(* ===== verification/PostDominator.v ===== *)
(** * Post-dominator trees

    Models [graph/dominator/post.rs], [graph/dominator/post/cut.rs] and
    [graph/dominator/post/augmented.rs]: the exits and the cuts of the exit-free
    regions, the reversed graph behind a virtual exit, the tree over it, and the
    queries. *)

From S2P Require Import Prelude Ids View Traverse Reach Scc Dominator Frontier.

(** ** Exits and cuts *)

(** [CutBuffers], less its stack, which is empty between calls *)
Record CutBuffers : Type := mk_Cut {
  cut_reachable : list bool;
  cut_exit_edge : list bool;
  cut_entry : list bool;
}.

(** [ExitStructure] *)
Record ExitStructure : Type := mk_Exits {
  es_reaches_exit : list bool;
  es_exits : list Id;
  es_cut_roots : list Id;
}.

(** [Trapped] *)
Record Trapped (G : Type) : Type := mk_Trapped {
  tr_graph : G;
  tr_reachable : list bool;
  tr_reaches_exit : list bool;
}.
Arguments mk_Trapped {G} _ _ _.
Arguments tr_graph {G} _.
Arguments tr_reachable {G} _.
Arguments tr_reaches_exit {G} _.

Section Cut.
Context {G : Type} {HG : GraphView G}.

(** [Trapped::holds] *)
Definition holds (t : Trapped G) (i : nat) : res bool :=
  live ← vget (tr_reachable t) i;
  if (live : bool) then out ← vget (tr_reaches_exit t) i; mret (negb out) else mret false.

(** [impl GraphView for Trapped] *)
#[export] Instance Trapped_view : GraphView (Trapped G) := {|
  gv_node_bound t := gv_node_bound (tr_graph t);
  gv_node_ids t := rfilter (holds t) (seq 0 (length (tr_reachable t))) ≫= rmapM from_index;
  gv_successors t node :=
    (inside ← holds t (index node); if (inside : bool) then gv_successors (tr_graph t) node else mret []);
  gv_predecessors t node :=
    (inside ← holds t (index node);
     if (inside : bool) then
       before ← gv_predecessors (tr_graph t) node; rfilter (λ b, holds t (index b)) before
     else mret []);
|}.

(** [CutBuffers::mark_reachable] and [CutBuffers::mark_reaching] *)
Definition mark_reachable (g : G) (root : Id) : res (list bool) := reachable_in g [root] Outgoing None.
Definition mark_reaching (g : G) (reachable : list bool) (exits : list Id) : res (list bool) :=
  reachable_in g exits Incoming (Some reachable).

(** The [is_sink] test of [cut_roots] *)
Definition is_sink (g : G) (component : list Id) : res bool :=
  rall (λ block, next ← gv_successors g block; rall (binary_search component) next) component.

(** The loop of [cut_roots] that marks the entries of a sink component *)
Definition mark_entries (g : G) (root : Id) (reachable : list bool) (component : list Id) (entry : list bool)
    : res (list bool) :=
  rfold (λ entry block,
    into ← (if decide (block = root) then mret true
            else
              before ← gv_predecessors g block;
              rany (λ b, live ← vget reachable (index b);
                         if (live : bool) then inside ← binary_search component b; mret (negb inside) else mret false) before);
    vset entry (index block) into) entry component.

(** The loop body of [cut_roots] on one component *)
Definition cut_component (g : G) (root : Id) (reachable : list bool) (acc : list bool * list Id) (component : list Id)
    : res (list bool * list Id) :=
  let '(entry, roots) := acc in
  sink ← is_sink g component;
  if (sink : bool) then
    entry ← mark_entries g root reachable component entry;
    more ← rfilter (λ block, next ← gv_successors g block; rany (λ m, vget entry (index m)) next) component;
    mret (entry, roots ++ more)
  else mret (entry, roots).

(** [CutBuffers::cut_roots]; the buffer is left as it was when nothing is
    trapped *)
Definition cut_roots_of (entry0 : list bool) (g : G) (root : Id) (reachable reaches_exit : list bool)
    : res (list bool * list Id) :=
  let trapped := mk_Trapped g reachable reaches_exit in
  inside ← gv_node_ids trapped;
  match inside with
  | [] => mret (entry0, [])
  | _ =>
      dec ← tarjan_scc trapped;
      cs ← components dec;
      '(entry, roots) ← rfold (cut_component g root reachable) (replicate (length reachable) false, []) cs;
      mret (entry, merge_sort N.le roots)
  end.

(** [CutBuffers::analyze] *)
Definition analyze (c : CutBuffers) (g : G) (root : Id) : res (CutBuffers * ExitStructure) :=
  reachable ← mark_reachable g root;
  blocks ← rfilter (vget reachable) (seq 0 (length reachable));
  ids ← rmapM from_index blocks;
  exits ← rfilter (λ block, next ← gv_successors g block; mret (bool_decide (next = []))) ids;
  reaches_exit ← mark_reaching g reachable exits;
  '(entry, cuts) ← cut_roots_of (cut_entry c) g root reachable reaches_exit;
  exit_edge ← rfold (λ marks block, vset marks (index block) true)
                (replicate (length reachable) false) (exits ++ cuts);
  mret (mk_Cut reachable exit_edge entry, mk_Exits reaches_exit exits cuts).
End Cut.

(** ** The reversed graph behind the virtual exit *)

(** [AugmentedReverse] *)
Record AugmentedReverse (G : Type) : Type := mk_Augmented {
  ar_graph : G;
  ar_cut : CutBuffers;
  ar_structure : ExitStructure;
}.
Arguments mk_Augmented {G} _ _ _.
Arguments ar_graph {G} _.
Arguments ar_cut {G} _.
Arguments ar_structure {G} _.

Section Augmented.
Context {G : Type} {HG : GraphView G}.

(** [AugmentedReverse::exit] and [AugmentedReverse::block] *)
Definition virtual_exit (a : AugmentedReverse G) : nat := gv_node_bound (ar_graph a).
Definition block (a : AugmentedReverse G) (node : nat) : res (option Id) :=
  if decide (node < virtual_exit a) then
    live ← vget (cut_reachable (ar_cut a)) node;
    if (live : bool) then id ← from_index node; mret (Some id) else mret None
  else mret None.

(** [impl GraphView for AugmentedReverse], whose identities are indices *)
#[export] Instance Augmented_view : GraphView (AugmentedReverse G) := {|
  gv_node_bound a := virtual_exit a + 1;
  gv_node_ids a :=
    (blocks ← rfilter (vget (cut_reachable (ar_cut a))) (seq 0 (virtual_exit a));
     mret ((N.of_nat <$> blocks) ++ [N.of_nat (virtual_exit a)]));
  gv_successors a node :=
    (b ← block a (index node);
     before ← match b with
              | Some b =>
                  before ← gv_predecessors (ar_graph a) b;
                  rfilter (λ m, vget (cut_reachable (ar_cut a)) (index m)) before
              | None => mret []
              end;
     mret ((if decide (index node = virtual_exit a)
            then es_exits (ar_structure a) ++ es_cut_roots (ar_structure a) else []) ++ before));
  gv_predecessors a node :=
    (b ← block a (index node);
     match b with
     | Some b =>
         next ← gv_successors (ar_graph a) b;
         out ← vget (cut_exit_edge (ar_cut a)) (index b);
         mret (next ++ if (out : bool) then [N.of_nat (virtual_exit a)] else [])
     | None => mret []
     end);
|}.
End Augmented.

(** ** The tree *)

(** [PostNode] *)
Inductive PostNode : Type := Node (n : Id) | Exit.
#[export] Instance post_node_eq_dec : EqDecision PostNode.
Proof. solve_decision. Defined.

(** [PostDominatorTree] *)
Record PostDominatorTree : Type := mk_Post {
  pt_tree : DominatorTree;
  pt_reaches_exit : list bool;
  pt_exits : list Id;
  pt_cut_roots : list Id;
}.

(** [PostDominatorScratch] *)
Record PostDominatorScratch : Type := mk_PostScratch {
  ps_dominators : DominatorScratch;
  ps_cut : CutBuffers;
}.
(** [PostDominatorScratch::new] *)
Definition post_scratch_new : PostDominatorScratch := mk_PostScratch scratch_new (mk_Cut [] [] []).

(** [lift] *)
Definition lift (parent : option Id) : PostNode :=
  match parent with Some p => Node p | None => Exit end.

(** [PostDominatorTree::contains], [ipdom], [post_dominates] and
    [strictly_post_dominates] *)
Definition contains (t : PostDominatorTree) (b : Id) : res bool := is_reachable (pt_tree t) b.
Definition ipdom (t : PostDominatorTree) (b : Id) : res (option PostNode) :=
  live ← contains t b;
  if (live : bool) then up ← idom (pt_tree t) b; mret (Some (lift up)) else mret None.
Definition post_dominates (t : PostDominatorTree) (post_dominator b : Id) : res bool :=
  dominates (pt_tree t) post_dominator b.
Definition strictly_post_dominates (t : PostDominatorTree) (post_dominator b : Id) : res bool :=
  strictly_dominates (pt_tree t) post_dominator b.

(** [PostDominatorTree::nearest_common_post_dominator] *)
Definition nearest_common_post_dominator (t : PostDominatorTree) (first second : Id) : res (option PostNode) :=
  one ← contains t first;
  both ← (if (one : bool) then contains t second else mret false);
  if (both : bool) then meet ← nearest_common_dominator (pt_tree t) first second; mret (Some (lift meet))
  else mret None.

(** The loop of [nearest_common_post_dominator_of] *)
Fixpoint common_post_of (t : PostDominatorTree) (meet : option PostNode) (blocks : list Id) : res (option PostNode) :=
  match blocks with
  | [] => mret meet
  | b :: blocks =>
      live ← contains t b;
      if (live : bool) then
        match meet with
        | None => common_post_of t (Some (Node b)) blocks
        | Some (Node previous) =>
            up ← nearest_common_dominator (pt_tree t) previous b; common_post_of t (Some (lift up)) blocks
        | Some Exit => mret (Some Exit)
        end
      else common_post_of t meet blocks
  end.
(** [PostDominatorTree::nearest_common_post_dominator_of] *)
Definition nearest_common_post_dominator_of (t : PostDominatorTree) (blocks : list Id) : res (option PostNode) :=
  common_post_of t None blocks.

(** [PostDominatorTree::reaches_exit], [exits], [cut_roots], [preorder] and
    [subtree] *)
Definition reaches_exit (t : PostDominatorTree) (b : Id) : res bool := vget (pt_reaches_exit t) (index b).
Definition exits (t : PostDominatorTree) : list Id := pt_exits t.
Definition cut_roots (t : PostDominatorTree) : list Id := pt_cut_roots t.
Definition post_preorder (t : PostDominatorTree) : list Id := preorder (pt_tree t).
Definition post_subtree (t : PostDominatorTree) (b : Id) : res (list Id) := subtree (pt_tree t) b.

(** [PostDominatorTree::children], collected *)
Definition post_children (t : PostDominatorTree) (node : PostNode) : res (list Id) :=
  '(first, stop) ← match node with
                   | Node b => '(start, stop) ← span (pt_tree t) b; mret (start + 1, stop)
                   | Exit => mret (0, length (dt_order (pt_tree t)))
                   end;
  children_from (S (length (dt_order (pt_tree t)))) (pt_tree t) first stop.

(** The successor walk of [control_dependents], collected *)
Fixpoint climb_to (fuel : nat) (t : PostDominatorTree) (stop : option PostNode) (b : Id) : res (list Id) :=
  match fuel with
  | 0 => Stuck
  | S fuel =>
      up ← ipdom t b;
      match up with
      | Some (Node parent) =>
          if decide (stop = Some (Node parent)) then mret [b]
          else rest ← climb_to fuel t stop parent; mret (b :: rest)
      | _ => mret [b]
      end
  end.
(** [PostDominatorTree::control_dependents], collected *)
Definition control_dependents (t : PostDominatorTree) (from to : Id) : res (list Id) :=
  stop ← ipdom t from;
  live ← contains t to;
  below_stop ← (if (live : bool) then
                  match stop with
                  | None => mret false
                  | Some Exit => mret true
                  | Some (Node top) => strictly_post_dominates t top to
                  end
                else mret false);
  if (below_stop : bool) then climb_to (S (length (dt_idom (pt_tree t)))) t stop to else mret [].

Section Compute.
Context {G : Type} {HG : GraphView G}.

(** [PostDominatorTree::satisfies_parent_property] *)
Definition post_satisfies_parent_property (t : PostDominatorTree) (g : G) : res bool :=
  rall (λ tail,
    up ← ipdom t tail;
    match up with
    | Some (Node parent) => heads ← gv_successors g tail; rall (post_dominates t parent) heads
    | _ => mret true
    end) (post_preorder t).

(** The table without the virtual exit, and the blocks that hang from it *)
Definition drop_exit (bound : nat) (parent : list N) : res (list N * list N) :=
  exit ← word bound;
  rfold (λ '(parent, roots) i,
    up ← vget parent i;
    if decide (up = exit) then
      parent ← vset parent i ABSENT; here ← word i; mret (parent, roots ++ [here])
    else mret (parent, roots)) (take bound parent, []) (seq 0 (length (take bound parent))).

(** [PostDominatorTree::compute_in] *)
Definition post_compute_in `{HR : !RootedView G} (scratch : PostDominatorScratch) (g : G)
    : res (PostDominatorScratch * PostDominatorTree) :=
  let bound := gv_node_bound g in
  _ ← rassert (bool_decide (N.of_nat bound < ABSENT)%N)
        "node bound plus the virtual exit exceeds the dense u32 range of a post-dominator tree";
  let root := gv_root g in
  _ ← rassert (bool_decide (index root < bound)) "post-dominator root is not a node of the graph";
  '(cut, structure) ← analyze (ps_cut scratch) g root;
  let augmented := mk_Augmented g cut structure in
  '(construction, parent) ← immediate_dominators augmented bound;
  let reached := reached construction - 1 in
  '(parent, roots) ← drop_exit bound parent;
  _ ← rassert (bool_decide (reached = length (filter (λ b : bool, b = true) (cut_reachable cut))))
        "the cut leaves a reachable block without a path to the virtual exit";
  '(numbering, numbered) ← number_forest parent roots reached;
  let t := mk_Post (from_numbered parent numbered) (es_reaches_exit structure) (es_exits structure)
             (es_cut_roots structure) in
  ok ← post_satisfies_parent_property t g;
  _ ← rassert ok "an edge ends at a block that its tail's immediate post-dominator does not post-dominate";
  mret (mk_PostScratch (mk_Scratch construction numbering) cut, t).

(** [PostDominatorTree::compute] *)
Definition post_compute `{HR : !RootedView G} (g : G) : res PostDominatorTree :=
  snd <$> post_compute_in post_scratch_new g.

(** [PostDominatorTree::frontier] and [iterated_frontier] *)
Definition post_frontier (t : PostDominatorTree) (g : G) (b : Id) : res (list Id) :=
  frontier (pt_tree t) (mk_Reversed g) b.
Definition post_iterated_frontier (t : PostDominatorTree) (g : G) (scratch : FrontierScratch) (blocks : list Id)
    (accepts : option (Id → bool)) : res (FrontierScratch * list Id) :=
  iterated_frontier (pt_tree t) (mk_Reversed g) scratch blocks accepts.
End Compute.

#####

The task
Copy every line of the data above in which the string "FrontierScratch" appears.

Task solution
Definition post_iterated_frontier (t : PostDominatorTree) (g : G) (scratch : FrontierScratch) (blocks : list Id)
    (accepts : option (Id → bool)) : res (FrontierScratch * list Id) :=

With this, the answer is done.